TO DO
Each line below containing the word "Hstep" needs to be shown.

Items from a data source:
Lemma parse_u32_to_string z b : u32 z -> (b = true \/ z <> 0) -> parse_u32 (to_string z) b = Ok z.
Proof.
  intros Hz Hb. unfold parse_u32. rewrite unsigned_integer_to_string by (unfold u32, u64, U32_MAX, U64_MAX in *; lia).
  simpl. unfold u32 in Hz. destruct (_ || _) eqn:E; [|done].
  apply orb_true_iff in E as [[E1 E2%Z.eqb_eq]%andb_true_iff|E%Z.ltb_lt]; [|lia].
  apply negb_true_iff in E1. destruct Hb; congruence.
Qed.

Lemma unsigned_integer_range t z : unsigned_integer t = Ok z -> u64 z.
Proof.
  unfold unsigned_integer. repeat case_match; try done. intros [= <-]. by eapply from_chars_u64_range.
Qed.

Lemma parse_u32_range t b z : parse_u32 t b = Ok z -> u32 z /\ (b = false -> z <> 0).
Proof.
  unfold parse_u32. destruct (unsigned_integer t) as [v|] eqn:E; [|done]. simpl.
  apply unsigned_integer_range in E. destruct (_ || _) eqn:E2; [done|]. intros [= <-].
  apply orb_false_iff in E2 as [E2 E3%Z.ltb_ge]. unfold u32, u64 in *. split; [lia|]. intros ->.
  simpl in E2. by apply Z.eqb_neq.
Qed.

Definition device (d : Z) : Prop := 0 <= d <= INT_MAX.

Lemma device_u64 d : device d -> u64 d.
Proof. unfold device, u64, INT_MAX, U64_MAX. lia. Qed.

Lemma to_string_no_comma d : u64 d -> Forall (fun c => negb (c =? 44) = true) (to_string d).
Proof.
  intros Hd. destruct (to_string_spec d) as [Hs _]; [done|]. eapply Forall_impl; [exact Hs|].
  simpl. intros c Hc%is_digit_iff. apply negb_true_iff, Z.eqb_neq. lia.
Qed.

Lemma device_loop_join l fuel :
  Forall device l -> (length l < fuel)%nat -> device_loop fuel (join_devices l) = Ok l.
Proof.
  intros Hl. revert fuel. induction Hl as [|d l Hd Hl IH]; intros fuel Hf; (destruct fuel as [|fuel]; [simpl in Hf; lia|]);
    [done|].
  pose proof (to_string_nonempty d (device_u64 d Hd)) as Hne.
  pose proof (to_string_no_comma d (device_u64 d Hd)) as Hc.
  assert (forall k, stops (fun c => negb (c =? 44)) k ->
    device_loop (S fuel) (to_string d ++ k) =
    match k with [] => Ok [d] | _ :: rest => let! values := device_loop fuel rest in Ok (d :: values) end) as Hstep.
  { intros k Hk. simpl. destruct (to_string d ++ k) eqn:E; [apply app_eq_nil in E as [? _]; done|].
    rewrite <- E, (span_exact _ _ _ Hc Hk), unsigned_integer_to_string by (by apply device_u64). simpl.
    unfold device in Hd. rewrite (proj2 (Z.ltb_ge _ _)) by lia. done. }
  destruct l as [|d' l].
  - simpl join_devices. rewrite <- (app_nil_r (to_string d)). by rewrite Hstep.
  - change (join_devices (d :: d' :: l)) with (to_string d ++ 44 :: join_devices (d' :: l)).
    rewrite Hstep by done. rewrite IH by (simpl in *; lia). done.
Qed.
(** C26: A catalog is loaded whole or not at all. What is loaded has one record for every
    layer and expert, found under exactly these, described by the row of the file that
    names them, with the geometry of the configuration, the digest of the row, and its
    own extents, which follow each other up to the stored size. A refused load leaves
    the destination alone and never reads the index outside of its bounds. *)
Theorem catalog_load_finds c ef cf dest st k :
  typed_catalog c -> index_fits ef -> load c ef cf dest = (st, k) ->
  (st <> success -> k = dest /\ code st = invalid_arg) /\
  (st = success ->
    exists selected h erows exts rows,
      header ef = Some (extent_header selected, erows) /\ extent_index c selected erows exts /\
      header cf = Some (h, rows) /\ h = catalog_header selected /\
      source_bytes_ k = wrap64 (layer_count c * experts_per_layer c * cc_stored_bytes c) /\
      (forall layer expert, u32 layer -> u32 expert ->
        if (layer <? layer_count c) && (expert <? experts_per_layer c) then
          exists i line r, i = Z.to_nat (layer * experts_per_layer c + expert) /\ rows !! i = Some line /\
            find_record layer expert k = Some r /\
            row_describes c (extents_per_expert selected) exts i line r /\
            Z.of_nat i / experts_per_layer c = layer /\ Z.of_nat i mod experts_per_layer c = expert
        else find_record layer expert k = None)) /\
  (valid c = true -> forall e, load_catalog c ef cf = Throw e -> exists what, e = invalid_argument what).
Proof.
  intros Ht Hfit E. assert (valid c = true -> forall e, load_catalog c ef cf = Throw e ->
    exists what, e = invalid_argument what) as Hthrow.
  { intros Hv e Ee. pose proof (load_catalog_spec c ef cf Hv Ht Hfit) as Hs. by rewrite Ee in Hs. }
  unfold load in E. case_bool_decide as Hd; simpl in E; [|injection E as <- <-; by split_and!].
  destruct (valid c) eqn:Hv; simpl in E; [|injection E as <- <-; by split_and!].
  pose proof (load_catalog_spec c ef cf Hv Ht Hfit) as Hs.
  destruct (load_catalog c ef cf) as [k'|e]; [|destruct e; injection E as <- <-; by split_and!].
  injection E as <- <-. split; [done|]. split; [|done]. intros _.
  destruct Hs as (sel & h & erows & exts & rows & H1 & H2 & H3 & H4 & Hn & Hl & He & Hsrc & Hlen & Hr).
  exists sel, h, erows, exts, rows. split_and!; try done; [by rewrite Hsrc, Hn|].
  intros layer expert Hlayer Hexpert. unfold find_record. rewrite Hl, He, Hlen, Hn.
  destruct Ht as [T1 T2 _ _]. unfold u32, U32_MAX in *.
  assert (mul64 (layer_count c) (experts_per_layer c) = layer_count c * experts_per_layer c) as ->
    by (unfold mul64; apply wrap64_small; unfold u64, U64_MAX; nia).
  rewrite Z.eqb_refl. simpl. rewrite orb_false_r.
  destruct (Z.ltb_spec layer (layer_count c)); destruct (Z.ltb_spec expert (experts_per_layer c)); simpl;
    rewrite ?(proj2 (Z.leb_gt _ _)), ?(proj2 (Z.leb_le _ _)) by lia; simpl; try done.
  assert (add64 (mul64 layer (experts_per_layer c)) expert = layer * experts_per_layer c + expert) as ->.
  { unfold mul64, add64. rewrite wrap64_add_l, wrap64_small; [done|]. unfold u64, U64_MAX. nia. }
  assert (layer * experts_per_layer c + expert < layer_count c * experts_per_layer c) as Hlt by nia.
  set (i := Z.to_nat (layer * experts_per_layer c + expert)).
  destruct (lookup_lt_is_Some_2 rows i) as [line Hline]; [unfold i; nia|].
  destruct (Hr i line Hline) as (r & Hri & Hd'). exists i, line, r. split_and!; try done.
  - unfold i. rewrite Z2Nat.id by nia. symmetry. apply (Z.div_unique _ _ _ expert); [lia|ring].
  - unfold i. rewrite Z2Nat.id by nia. symmetry. apply (Z.mod_unique _ _ layer); [lia|ring].
Qed.

(** ** Reading the records *)

Definition payload_bytes (r : PayloadRecord) : Z := sumZ (map pe_bytes (Storage.extents r)).

(** No extent is empty or runs past the 64-bit range of its file. *)
Definition readable (e : PayloadExtent) : Prop := 0 < pe_bytes e /\ source_offset e + pe_bytes e <= U64_MAX.

Lemma contiguous_sum l d d' :
  0 <= d -> Forall (fun e => 0 < pe_bytes e) l -> d + sumZ (map pe_bytes l) <= U64_MAX ->
  contiguous d l = Ok d' -> consecutive d l d' /\ d' = d + sumZ (map pe_bytes l).
Proof.
  intros Hd Hl. revert d Hd. induction Hl as [|e l He Hl IH]; intros d Hd Hs; simpl in *.
  { intros [= ->]. split; [done|lia]. }
  destruct (Z.eqb_spec (destination_offset e) d) as [Ed|]; [|done]. simpl.
  assert (0 <= sumZ (map pe_bytes l)) as Hn.
  { apply sumZ_nonneg, Forall_fmap. eapply Forall_impl; [exact Hl|]. simpl. lia. }
  unfold add64. rewrite wrap64_small by (unfold u64; lia).
  intros [Hc ->]%IH; [|lia|lia]. split; [done|lia].
Qed.

Lemma contiguous_inside l d d' :
  0 <= d -> Forall (fun e => 0 < pe_bytes e /\ destination_offset e + pe_bytes e <= U64_MAX) l ->
  contiguous d l = Ok d' -> d' = d + sumZ (map pe_bytes l).
Proof.
  intros Hd Hl. revert d Hd. induction Hl as [|e l [He He'] Hl IH]; intros d Hd; simpl in *.
  { intros [= ->]. lia. }
  destruct (Z.eqb_spec (destination_offset e) d) as [Ed|]; [|done]. simpl.
  unfold add64. rewrite wrap64_small by (unfold u64; lia). intros ->%IH; lia.
Qed.

Lemma parse_extent_typed root line e : parse_extent root line = Ok e -> typed_extent e /\ pe_path e <> ""%string.
Proof.
  unfold parse_extent. destruct (fields line) as [|f0 [|f1 [|f2 [|f3 [|]]]]]; try done.
  destruct (relative_path f3) as [name|] eqn:En; [|done]. cbn [obind].
  destruct (unsigned_integer f2) as [a|] eqn:E2; [|done]. destruct (unsigned_integer f0) as [b|] eqn:E0; [|done].
  destruct (unsigned_integer f1) as [n|] eqn:E1; [|done]. cbn [obind]. intros [= <-].
  assert (forall t v, unsigned_integer t = Ok v -> u64 v) as Hu.
  { intros t v. unfold unsigned_integer. repeat case_match; try done. intros [= <-].
    by eapply from_chars_u64_range. }
  split; [split_and!; simpl; eauto|]. simpl. unfold relative_path in En.
  destruct (_ || _) eqn:Hb in En; [done|]. apply orb_false_iff in Hb as [Hb%bool_decide_eq_false _].
  case_bool_decide; [done|]. injection En as <-. unfold join_path.
  assert (forall l : list Z, l <> [] -> text l <> ""%string) as Ht by (by intros [|]).
  destruct (last root) as [z|]; [case_match|]; apply Ht; [|by destruct root|done]. by destruct root, f3.
Qed.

SOLVED EXERCISE
    match k with [] => Ok [d] | _ :: rest => let! values := device_loop fuel rest in Ok (d :: values) end) as Hstep.
  - simpl join_devices. rewrite <- (app_nil_r (to_string d)). by rewrite Hstep.
    rewrite Hstep by done. rewrite IH by (simpl in *; lia). done.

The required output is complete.